== Data for this task ==

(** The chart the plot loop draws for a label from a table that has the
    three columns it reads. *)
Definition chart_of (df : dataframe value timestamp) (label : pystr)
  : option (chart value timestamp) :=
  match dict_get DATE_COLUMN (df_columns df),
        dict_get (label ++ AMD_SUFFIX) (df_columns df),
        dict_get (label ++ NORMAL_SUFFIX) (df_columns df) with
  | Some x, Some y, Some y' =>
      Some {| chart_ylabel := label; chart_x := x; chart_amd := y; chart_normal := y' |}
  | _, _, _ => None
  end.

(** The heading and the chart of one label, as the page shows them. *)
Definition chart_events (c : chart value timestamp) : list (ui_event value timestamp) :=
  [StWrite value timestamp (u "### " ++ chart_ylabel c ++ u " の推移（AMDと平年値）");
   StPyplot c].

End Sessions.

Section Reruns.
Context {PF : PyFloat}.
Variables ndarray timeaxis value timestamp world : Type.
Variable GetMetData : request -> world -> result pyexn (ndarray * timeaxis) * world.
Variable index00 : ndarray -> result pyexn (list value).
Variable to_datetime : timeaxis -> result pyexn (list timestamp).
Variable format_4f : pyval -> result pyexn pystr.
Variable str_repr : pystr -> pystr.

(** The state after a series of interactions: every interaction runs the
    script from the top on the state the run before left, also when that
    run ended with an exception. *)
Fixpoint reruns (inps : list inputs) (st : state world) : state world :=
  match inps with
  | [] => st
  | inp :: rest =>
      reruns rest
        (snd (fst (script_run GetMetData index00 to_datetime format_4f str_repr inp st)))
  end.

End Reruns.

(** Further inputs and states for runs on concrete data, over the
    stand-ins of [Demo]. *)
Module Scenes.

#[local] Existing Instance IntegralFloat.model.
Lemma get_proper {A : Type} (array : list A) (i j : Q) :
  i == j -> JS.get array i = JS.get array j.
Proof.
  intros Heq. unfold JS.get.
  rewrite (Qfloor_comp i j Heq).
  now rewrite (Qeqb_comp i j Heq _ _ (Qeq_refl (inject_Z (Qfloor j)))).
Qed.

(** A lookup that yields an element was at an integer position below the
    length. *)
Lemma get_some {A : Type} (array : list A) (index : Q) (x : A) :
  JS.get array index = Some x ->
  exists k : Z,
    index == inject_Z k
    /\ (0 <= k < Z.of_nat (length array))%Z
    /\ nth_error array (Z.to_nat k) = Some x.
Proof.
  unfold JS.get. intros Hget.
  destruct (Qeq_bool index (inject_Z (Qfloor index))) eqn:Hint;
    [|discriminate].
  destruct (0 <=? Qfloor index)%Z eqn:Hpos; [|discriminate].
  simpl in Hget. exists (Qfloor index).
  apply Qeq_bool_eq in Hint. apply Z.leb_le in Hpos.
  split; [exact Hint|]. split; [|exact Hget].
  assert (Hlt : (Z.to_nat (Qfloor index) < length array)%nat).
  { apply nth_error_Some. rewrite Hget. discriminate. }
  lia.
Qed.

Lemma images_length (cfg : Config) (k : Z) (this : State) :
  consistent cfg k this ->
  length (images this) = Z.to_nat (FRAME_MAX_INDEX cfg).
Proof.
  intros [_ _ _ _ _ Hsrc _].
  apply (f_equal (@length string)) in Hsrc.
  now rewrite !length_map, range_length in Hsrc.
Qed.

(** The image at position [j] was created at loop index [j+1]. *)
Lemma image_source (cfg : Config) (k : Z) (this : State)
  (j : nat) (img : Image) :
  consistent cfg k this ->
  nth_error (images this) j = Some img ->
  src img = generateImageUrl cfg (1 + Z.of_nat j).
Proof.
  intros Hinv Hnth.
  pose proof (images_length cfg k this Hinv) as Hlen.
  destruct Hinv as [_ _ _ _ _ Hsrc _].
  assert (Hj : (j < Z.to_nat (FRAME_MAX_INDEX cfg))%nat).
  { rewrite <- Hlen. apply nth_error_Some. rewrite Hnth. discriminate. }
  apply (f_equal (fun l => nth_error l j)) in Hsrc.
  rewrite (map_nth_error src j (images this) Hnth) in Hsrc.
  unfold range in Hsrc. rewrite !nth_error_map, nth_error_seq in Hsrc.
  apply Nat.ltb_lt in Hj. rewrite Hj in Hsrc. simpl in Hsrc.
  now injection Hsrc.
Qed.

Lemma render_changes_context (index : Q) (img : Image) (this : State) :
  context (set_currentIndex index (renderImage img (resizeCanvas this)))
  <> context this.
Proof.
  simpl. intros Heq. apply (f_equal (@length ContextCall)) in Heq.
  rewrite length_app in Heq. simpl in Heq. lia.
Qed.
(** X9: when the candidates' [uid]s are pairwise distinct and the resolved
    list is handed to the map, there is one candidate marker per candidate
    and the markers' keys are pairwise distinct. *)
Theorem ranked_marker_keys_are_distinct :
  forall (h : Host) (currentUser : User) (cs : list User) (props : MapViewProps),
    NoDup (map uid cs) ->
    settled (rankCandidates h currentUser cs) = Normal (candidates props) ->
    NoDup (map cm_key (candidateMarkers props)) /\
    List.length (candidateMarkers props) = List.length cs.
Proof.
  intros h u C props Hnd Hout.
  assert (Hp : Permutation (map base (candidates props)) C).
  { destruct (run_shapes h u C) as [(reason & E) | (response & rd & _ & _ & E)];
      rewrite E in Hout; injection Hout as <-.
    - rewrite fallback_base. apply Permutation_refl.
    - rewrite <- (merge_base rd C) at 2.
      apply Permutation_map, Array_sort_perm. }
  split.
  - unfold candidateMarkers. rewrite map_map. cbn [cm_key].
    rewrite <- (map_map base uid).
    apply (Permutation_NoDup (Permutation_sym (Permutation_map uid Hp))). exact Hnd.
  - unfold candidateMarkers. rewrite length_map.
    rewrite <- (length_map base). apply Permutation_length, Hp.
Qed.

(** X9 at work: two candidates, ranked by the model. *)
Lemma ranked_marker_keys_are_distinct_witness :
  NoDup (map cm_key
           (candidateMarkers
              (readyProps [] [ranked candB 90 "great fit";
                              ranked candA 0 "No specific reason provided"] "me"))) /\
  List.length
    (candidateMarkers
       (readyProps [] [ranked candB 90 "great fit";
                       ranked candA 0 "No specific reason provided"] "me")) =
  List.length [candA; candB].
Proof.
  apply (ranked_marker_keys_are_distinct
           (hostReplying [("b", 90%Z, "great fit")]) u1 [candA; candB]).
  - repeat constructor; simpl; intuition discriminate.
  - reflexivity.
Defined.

===

*Your task*
Write all the data out again, exactly.

*Result for this task*
(** The chart the plot loop draws for a label from a table that has the
    three columns it reads. *)
Definition chart_of (df : dataframe value timestamp) (label : pystr)
  : option (chart value timestamp) :=
  match dict_get DATE_COLUMN (df_columns df),
        dict_get (label ++ AMD_SUFFIX) (df_columns df),
        dict_get (label ++ NORMAL_SUFFIX) (df_columns df) with
  | Some x, Some y, Some y' =>
      Some {| chart_ylabel := label; chart_x := x; chart_amd := y; chart_normal := y' |}
  | _, _, _ => None
  end.

(** The heading and the chart of one label, as the page shows them. *)
Definition chart_events (c : chart value timestamp) : list (ui_event value timestamp) :=
  [StWrite value timestamp (u "### " ++ chart_ylabel c ++ u " の推移（AMDと平年値）");
   StPyplot c].

End Sessions.

Section Reruns.
Context {PF : PyFloat}.
Variables ndarray timeaxis value timestamp world : Type.
Variable GetMetData : request -> world -> result pyexn (ndarray * timeaxis) * world.
Variable index00 : ndarray -> result pyexn (list value).
Variable to_datetime : timeaxis -> result pyexn (list timestamp).
Variable format_4f : pyval -> result pyexn pystr.
Variable str_repr : pystr -> pystr.

(** The state after a series of interactions: every interaction runs the
    script from the top on the state the run before left, also when that
    run ended with an exception. *)
Fixpoint reruns (inps : list inputs) (st : state world) : state world :=
  match inps with
  | [] => st
  | inp :: rest =>
      reruns rest
        (snd (fst (script_run GetMetData index00 to_datetime format_4f str_repr inp st)))
  end.

End Reruns.

(** Further inputs and states for runs on concrete data, over the
    stand-ins of [Demo]. *)
Module Scenes.

#[local] Existing Instance IntegralFloat.model.
Lemma get_proper {A : Type} (array : list A) (i j : Q) :
  i == j -> JS.get array i = JS.get array j.
Proof.
  intros Heq. unfold JS.get.
  rewrite (Qfloor_comp i j Heq).
  now rewrite (Qeqb_comp i j Heq _ _ (Qeq_refl (inject_Z (Qfloor j)))).
Qed.

(** A lookup that yields an element was at an integer position below the
    length. *)
Lemma get_some {A : Type} (array : list A) (index : Q) (x : A) :
  JS.get array index = Some x ->
  exists k : Z,
    index == inject_Z k
    /\ (0 <= k < Z.of_nat (length array))%Z
    /\ nth_error array (Z.to_nat k) = Some x.
Proof.
  unfold JS.get. intros Hget.
  destruct (Qeq_bool index (inject_Z (Qfloor index))) eqn:Hint;
    [|discriminate].
  destruct (0 <=? Qfloor index)%Z eqn:Hpos; [|discriminate].
  simpl in Hget. exists (Qfloor index).
  apply Qeq_bool_eq in Hint. apply Z.leb_le in Hpos.
  split; [exact Hint|]. split; [|exact Hget].
  assert (Hlt : (Z.to_nat (Qfloor index) < length array)%nat).
  { apply nth_error_Some. rewrite Hget. discriminate. }
  lia.
Qed.

Lemma images_length (cfg : Config) (k : Z) (this : State) :
  consistent cfg k this ->
  length (images this) = Z.to_nat (FRAME_MAX_INDEX cfg).
Proof.
  intros [_ _ _ _ _ Hsrc _].
  apply (f_equal (@length string)) in Hsrc.
  now rewrite !length_map, range_length in Hsrc.
Qed.

(** The image at position [j] was created at loop index [j+1]. *)
Lemma image_source (cfg : Config) (k : Z) (this : State)
  (j : nat) (img : Image) :
  consistent cfg k this ->
  nth_error (images this) j = Some img ->
  src img = generateImageUrl cfg (1 + Z.of_nat j).
Proof.
  intros Hinv Hnth.
  pose proof (images_length cfg k this Hinv) as Hlen.
  destruct Hinv as [_ _ _ _ _ Hsrc _].
  assert (Hj : (j < Z.to_nat (FRAME_MAX_INDEX cfg))%nat).
  { rewrite <- Hlen. apply nth_error_Some. rewrite Hnth. discriminate. }
  apply (f_equal (fun l => nth_error l j)) in Hsrc.
  rewrite (map_nth_error src j (images this) Hnth) in Hsrc.
  unfold range in Hsrc. rewrite !nth_error_map, nth_error_seq in Hsrc.
  apply Nat.ltb_lt in Hj. rewrite Hj in Hsrc. simpl in Hsrc.
  now injection Hsrc.
Qed.

Lemma render_changes_context (index : Q) (img : Image) (this : State) :
  context (set_currentIndex index (renderImage img (resizeCanvas this)))
  <> context this.
Proof.
  simpl. intros Heq. apply (f_equal (@length ContextCall)) in Heq.
  rewrite length_app in Heq. simpl in Heq. lia.
Qed.
(** X9: when the candidates' [uid]s are pairwise distinct and the resolved
    list is handed to the map, there is one candidate marker per candidate
    and the markers' keys are pairwise distinct. *)
Theorem ranked_marker_keys_are_distinct :
  forall (h : Host) (currentUser : User) (cs : list User) (props : MapViewProps),
    NoDup (map uid cs) ->
    settled (rankCandidates h currentUser cs) = Normal (candidates props) ->
    NoDup (map cm_key (candidateMarkers props)) /\
    List.length (candidateMarkers props) = List.length cs.
Proof.
  intros h u C props Hnd Hout.
  assert (Hp : Permutation (map base (candidates props)) C).
  { destruct (run_shapes h u C) as [(reason & E) | (response & rd & _ & _ & E)];
      rewrite E in Hout; injection Hout as <-.
    - rewrite fallback_base. apply Permutation_refl.
    - rewrite <- (merge_base rd C) at 2.
      apply Permutation_map, Array_sort_perm. }
  split.
  - unfold candidateMarkers. rewrite map_map. cbn [cm_key].
    rewrite <- (map_map base uid).
    apply (Permutation_NoDup (Permutation_sym (Permutation_map uid Hp))). exact Hnd.
  - unfold candidateMarkers. rewrite length_map.
    rewrite <- (length_map base). apply Permutation_length, Hp.
Qed.

(** X9 at work: two candidates, ranked by the model. *)
Lemma ranked_marker_keys_are_distinct_witness :
  NoDup (map cm_key
           (candidateMarkers
              (readyProps [] [ranked candB 90 "great fit";
                              ranked candA 0 "No specific reason provided"] "me"))) /\
  List.length
    (candidateMarkers
       (readyProps [] [ranked candB 90 "great fit";
                       ranked candA 0 "No specific reason provided"] "me")) =
  List.length [candA; candB].
Proof.
  apply (ranked_marker_keys_are_distinct
           (hostReplying [("b", 90%Z, "great fit")]) u1 [candA; candB]).
  - repeat constructor; simpl; intuition discriminate.
  - reflexivity.
Defined.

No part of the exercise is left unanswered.